She covers her face with her hands and thinks so, so hard about having big falcon wings.
“Very Dickensian of you,” August says to the newcomer into this dreamscape, and he lifts his face to look at the sky above the graveyard. It’s an ominous thing, gray clouds streaked with red, but even as he watches, it breaks apart like it’s an image on a computer screen with the graphics breaking down before it reconstitutes itself once again.
“Are we in a dream or in a computer simulation?” he muses, unaware of the struggles of the real people the statues represent. “It’s a bit nonsensical for a virtual reality so probably a dream.”
He crouches down, sitting back on his heels and reaches out to brush the dust and grime off of one of the tombstones. The name is in Cyrllic – Артём Милославский. He shakes his head. “I’ve heard you can’t really read in dreams. Can anyone read this? Is it nonsense or a name?”
As he speaks, Erin’s fingers over her face suddenly grow longer and thinner, softer and lighter as they shift into feathers – falcon feathers, tawny and dappled; her arms become the wings she had just thought of, manifesting the idea into being.
At the uttering of the word Coda, their surroundings suddenly become black, though an afterimage of the graveyard and statues can be seen in the walls, as if stuck on a computer display. For a moment they stand in what seems to be an utterly black field, devoid of any texture or light, though they can see one another clearly.
Slowly, as if coming through on a 1995 dial modem, an image begins to load – Elliot stands with a book in his hands – and they all can feel the texture of that book, rough between his fingers, cloth cover worn with a century's time and stained by days of rain.
"But I, being poor, have only my dreams;" he reads in the quiet of the library, "I have spread my dreams under your feet; Tread softly because you tread on my dreams."

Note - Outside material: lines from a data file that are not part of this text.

(* ===== verification/Footprint.v ===== *)
(** * What a run puts on the host, and what it takes back

    The resources operations create and remove, and what is left standing
    after a trace of them. *)

From S2P Require Import Prelude Effects Paths Process Os Jail.
From Stdlib Require Import Ascii.

(** ** Creation *)

(** The name of the table a ruleset defines. *)
Definition table_of (ruleset : string) : option string :=
  rest ← match strip_prefix (LF +:+ "table ip ") ruleset with
         | Some rest => Some rest
         | None => strip_prefix "table ip " ruleset
         end;
  head (split_on " "%char rest).

(** What an operation may bring into being, whether or not it succeeded: an
    attempt counts, and so does one at something that was there before.  Every
    directory and every file counts. *)
Definition creates (e : event OsSig) : option Undo :=
  match ev_op e with
  | RunOutput c =>
      match args c with
      | [a; b; n] =>
          if String.eqb (program c) "ip" && String.eqb a "netns" && String.eqb b "add"
          then Some (UndoNamespace n) else None
      | [a; b; h; t; _; _; _; _] =>
          if String.eqb (program c) "ip" && String.eqb a "link" && String.eqb b "add" &&
             String.eqb t "type" then Some (UndoVeth h) else None
      | [a; b; _; _; _; _; _; _; n] =>
          if String.eqb (program c) "docker" && String.eqb a "network" && String.eqb b "create"
          then Some (UndoNetwork n) else None
      | _ => None
      end
  | WriteStdin ruleset => UndoTable <$> table_of ruleset
  | CreateDirAll d => Some (UndoDir d)
  | WriteFile p _ => Some (UndoFile p)
  | CreateNew p => Some (UndoFile p)
  | _ => None
  end.

(** ** Removal *)

(** What an operation tries to remove, files included. *)
Definition removal (e : event OsSig) : option Undo :=
  match ev_op e with
  | RemoveFile p => Some (UndoFile p)
  | _ => undoes e
  end.

(** Whether the answer says that it did. *)
Definition succeeded (e : event OsSig) : bool :=
  match e with
  | {| ev_op := RunOutput _; ev_ans := Ok out |} => success (status out)
  | {| ev_op := RemoveFile _; ev_ans := Ok _ |} => true
  | {| ev_op := RemoveDirAll _; ev_ans := Ok _ |} => true
  | _ => false
  end.

(** What goes with what: a directory's contents with the directory, and the
    table [httpjail], which is only ever loaded inside a namespace, with the
    namespace. *)
Definition covers (v u : Undo) : bool :=
  bool_decide (v = u) ||
  match v, u with
  | UndoDir d, UndoFile p => starts_with p (d +:+ "/")
  | UndoDir d, UndoDir p => starts_with p (d +:+ "/")
  | UndoNamespace _, UndoTable t => String.eqb t "httpjail"
  | _, _ => false
  end.

(** ** What stands *)

Definition gone (e : event OsSig) (u : Undo) : bool :=
  match removal e with Some v => succeeded e && covers v u | None => false end.

(** What stands after an operation. *)
Definition after (s : list Undo) (e : event OsSig) : list Undo :=
  List.filter (fun u => negb (gone e u)) s ++ option_list (creates e).

(** What of the things a trace created, or of [s], is there at its end. *)
Definition standing (s : list Undo) (t : list (event OsSig)) : list Undo := foldl after s t.

(** The system does as it is told: what is there and told to go, goes. *)
Fixpoint obeys (s : list Undo) (t : list (event OsSig)) : Prop :=
  match t with
  | [] => True
  | e :: t =>
      (forall v u, removal e = Some v -> u ∈ s -> covers v u = true -> succeeded e = true) /\
      obeys (after s e) t
  end.

(** So it does when every removal succeeds. *)
Definition removed (e : event OsSig) : bool :=
  match removal e with Some _ => succeeded e | None => true end.

Lemma obeys_removed s t : forallb removed t = true -> obeys s t.
Proof.
  revert s. induction t as [|e t IH]; intros s; csimpl; [done|]. intros [He Ht]%andb_prop.
  split; [|by apply IH]. intros v u Hv _ _. unfold removed in He. by rewrite Hv in He.
Qed.

Lemma elem_of_after u s e : u ∈ after s e <-> (u ∈ s /\ gone e u = false) \/ creates e = Some u.
Proof.
  unfold after. rewrite elem_of_app, list_elem_of_In, filter_In, <- list_elem_of_In, negb_true_iff.
  destruct (creates e) as [v|]; cbn.
  - rewrite list_elem_of_singleton. split; intros [?|?]; auto; right; congruence.
  - rewrite elem_of_nil. split; intros [?|?]; auto; try done.
Qed.

(** What stands was not told to go, or was created later. *)
Lemma standing_kept t s u : obeys s t -> u ∈ standing s t ->
  (u ∈ s /\ forall v, v ∈ omap removal t -> covers v u = false) \/ u ∈ omap creates t.
Proof.
  unfold standing. revert s. induction t as [|e t IH]; intros s; csimpl.
  { intros _ Hu. left. split; [done|]. by intros v ?%elem_of_nil. }
  intros [He Ht] Hu. destruct (IH _ Ht Hu) as [[Ha Hv]|Hc].
  - apply elem_of_after in Ha as [[Hs Hg]|Hc]; [left|right; rewrite Hc; by left].
    split; [done|]. intros v. destruct (removal e) as [w|] eqn:Er; [|apply Hv].
    intros [->|Hw]%elem_of_cons; [|by apply Hv]. destruct (covers w u) eqn:Ew; [|done].
    unfold gone in Hg. by rewrite Er, (He w u eq_refl Hs Ew), Ew in Hg.
  - right. destruct (creates e); [by right|done].
Qed.

Lemma undoes_removal (v : Undo) (t : list (event OsSig)) : v ∈ omap undoes t -> v ∈ omap removal t.
Proof.
  rewrite !list_elem_of_omap. intros (e & He & Hv). exists e. split; [done|].
  unfold removal, undoes in *. by destruct (ev_op e).
Qed.

Lemma obeys_app s t t' : obeys s (t ++ t') <-> obeys s t /\ obeys (standing s t) t'.
Proof.
  unfold standing. revert s. induction t as [|e t IH]; intros s; csimpl; [by split; [|intros [_ ?]]|].
  rewrite IH. tauto.
Qed.

(** What is left when a part that creates nothing has the last word. *)
Lemma standing_after t t' u : omap creates t' = [] -> obeys [] (t ++ t') -> u ∈ standing [] (t ++ t') ->
  u ∈ omap creates t /\ forall v, v ∈ omap undoes t' -> covers v u = false.
Proof.
  intros Hc [Ht Ht']%obeys_app Hu. unfold standing in Hu. rewrite foldl_app in Hu.
  destruct (standing_kept _ _ _ Ht' Hu) as [[Hs Hv]|Hn]; [|by rewrite Hc in Hn; apply not_elem_of_nil in Hn].
  split; [|intros v Hin; by apply Hv, undoes_removal].
  destruct (standing_kept _ _ _ Ht Hs) as [[Hn _]|]; [by apply not_elem_of_nil in Hn|done].
Qed.

(** ** Names *)

(** The alphabet of the ids a configuration makes ([fresh_names_fit]). *)
Definition valid_id (jail_id : string) : Prop := all_ascii base36 jail_id = true.

Lemma valid_id_no_space s : valid_id s -> contains_char " "%char s = false.
Proof.
  unfold valid_id. induction s as [|a s IH]; [done|]. simpl. intros Ha. apply andb_prop in Ha as [Ha Hs].
  destruct (Ascii.eqb a " ") eqn:E; [|by apply IH]. bools. subst a. by vm_compute in Ha.
Qed.

Lemma all_ascii_app f s t : all_ascii f (s +:+ t) = all_ascii f s && all_ascii f t.
Proof. induction s as [|a s IH]; [done|]. rewrite append_cons. simpl. by rewrite IH, andb_assoc. Qed.

Lemma all_ascii_rev f s : all_ascii f (String.rev s) = all_ascii f s.
Proof.
  induction s as [|a s IH]; [done|]. change (String a s) with (String a "" +:+ s).
  rewrite rev_append, !all_ascii_app, IH. apply andb_comm.
Qed.

(** Joining to a path that ends in an id. *)
Lemma path_join_id dir jail_id file : valid_id jail_id -> starts_with file "/" = false ->
  path_join (dir +:+ "_" +:+ jail_id) file = dir +:+ "_" +:+ jail_id +:+ "/" +:+ file.
Proof.
  intros Hid Hf. unfold path_join. rewrite Hf.
  assert (He : is_empty (dir +:+ "_" +:+ jail_id) = false) by (by destruct dir).
  rewrite He, !rev_append. cbn [orb].
  assert (Hz : forall s, String.substring 0 0 s = "") by (by intros []).
  assert (Hs : String.eqb (String.rev (String.substring 0 1
      ((String.rev jail_id +:+ String.rev "_") +:+ String.rev dir))) "/" = false).
  { unfold valid_id in Hid. rewrite <- all_ascii_rev in Hid.
    destruct (String.rev jail_id) as [|a r]; [change (String.rev "_") with "_"|];
      rewrite ?append_nil_l, !append_cons; cbn [String.substring]; rewrite Hz; [done|].
    simpl in Hid. apply andb_prop in Hid as [Ha _]. apply String.eqb_neq. intros [= ->]. by vm_compute in Ha. }
  by rewrite Hs, !append_assoc.
Qed.

(** The jail's resources by name, in the order they are removed. *)
Definition removals (jail_id : string) : list Undo :=
  [UndoDir ("/etc/netns/httpjail_" +:+ jail_id); UndoTable ("httpjail_" +:+ jail_id);
   UndoVeth ("vh_" +:+ jail_id); UndoNamespace ("httpjail_" +:+ jail_id)].

(** The table inside the namespace goes with the namespace. *)
Definition namespace_table : Undo := UndoTable "httpjail".

(** The file inside the directory goes with the directory. *)
Definition resolv_file (jail_id : string) : Undo :=
  UndoFile ("/etc/netns/httpjail_" +:+ jail_id +:+ "/resolv.conf").

(** All that is the jail's. *)
Definition jail_resources (jail_id : string) : list Undo :=
  removals jail_id ++ [namespace_table; resolv_file jail_id].

(** What a setup makes on the host for [systemd-resolved]'s name, and nothing
    removes. *)
Definition host_placeholder : list Undo :=
  [UndoDir "/run/systemd/resolve"; UndoFile "/run/systemd/resolve/stub-resolv.conf"].

Lemma jail_resources_covered jid u : u ∈ jail_resources jid ->
  exists v, v ∈ removals jid /\ covers v u = true.
Proof.
  unfold jail_resources. rewrite elem_of_app, !elem_of_cons, elem_of_nil. intros [Hu|[->|[->|[]]]].
  - exists u. split; [done|]. unfold covers. by rewrite bool_decide_eq_true_2.
  - exists (UndoNamespace ("httpjail_" +:+ jid)). split; [unfold removals; set_solver|done].
  - exists (UndoDir ("/etc/netns/httpjail_" +:+ jid)). split; [unfold removals; set_solver|].
    unfold covers, resolv_file, starts_with. apply orb_true_iff. right.
    rewrite <- append_assoc. replace ("/resolv.conf") with ("/" +:+ "resolv.conf") by done.
    rewrite <- append_assoc. rewrite append_assoc. apply prefix_append.
Qed.

(** A setup that created what is in [own] or [rest], followed by a cleanup that
    was told to remove what covers [own]. *)
Lemma cleanup_leaves (own removed : list Undo) (rest : Undo -> Prop) (t t' : list (event OsSig)) :
  (forall u, u ∈ own -> exists v, v ∈ removed /\ covers v u = true) ->
  (forall u, u ∈ omap creates t -> u ∈ own \/ rest u) ->
  omap creates t' = [] -> (forall v, v ∈ removed -> v ∈ omap undoes t') ->
  obeys [] (t ++ t') -> forall u, u ∈ standing [] (t ++ t') -> rest u.
Proof.
  intros Hcov Ht Hc Hr Ho u Hu. destruct (standing_after _ _ _ Hc Ho Hu) as [Hin Hv].
  destruct (Ht u Hin) as [Hown|]; [|done]. destruct (Hcov u Hown) as (v & Hv1 & Hv2).
  by rewrite (Hv v (Hr v Hv1)) in Hv2.
Qed.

“Aedh Wishes for the Cloths of Heaven,” supplies August. “Aedh’s a god of the underworld. Fitting for a graveyard.” Though the graveyard is gone now. “But mostly just a love poem.” He’s unaware that this is Wright’s will at work.
Elliot seems frozen in place, like an automaton who’s delivered that one line of poetry in some strange surreal Disneyland attraction.
Wright sighs in relief once everything makes sense, stepping toward Elliot with the compulsion to be standing where she was when this happened. She stops halfway there, it isn't necessary. Elliot isn't really here, but they're safe now that there's light; there are no windows in the Palace. "This is definitely a dream," she says with authority, abandoning the projection of her partner. She really registers the other people for the first time, smiling at the ones she knows. "Good to see you Megan and Harvey Birdwoman, attorney at law enforcement."
Moving toward the statues that clutter the combination library graveyard, she begins to see familiar faces in the stone. "I'm going out on a limb here and guessing this is Angel's doing," she says, then looks back toward the new guy. "I'm Wright, by the way, welcome to the dreamscape we keep being kidnapped into."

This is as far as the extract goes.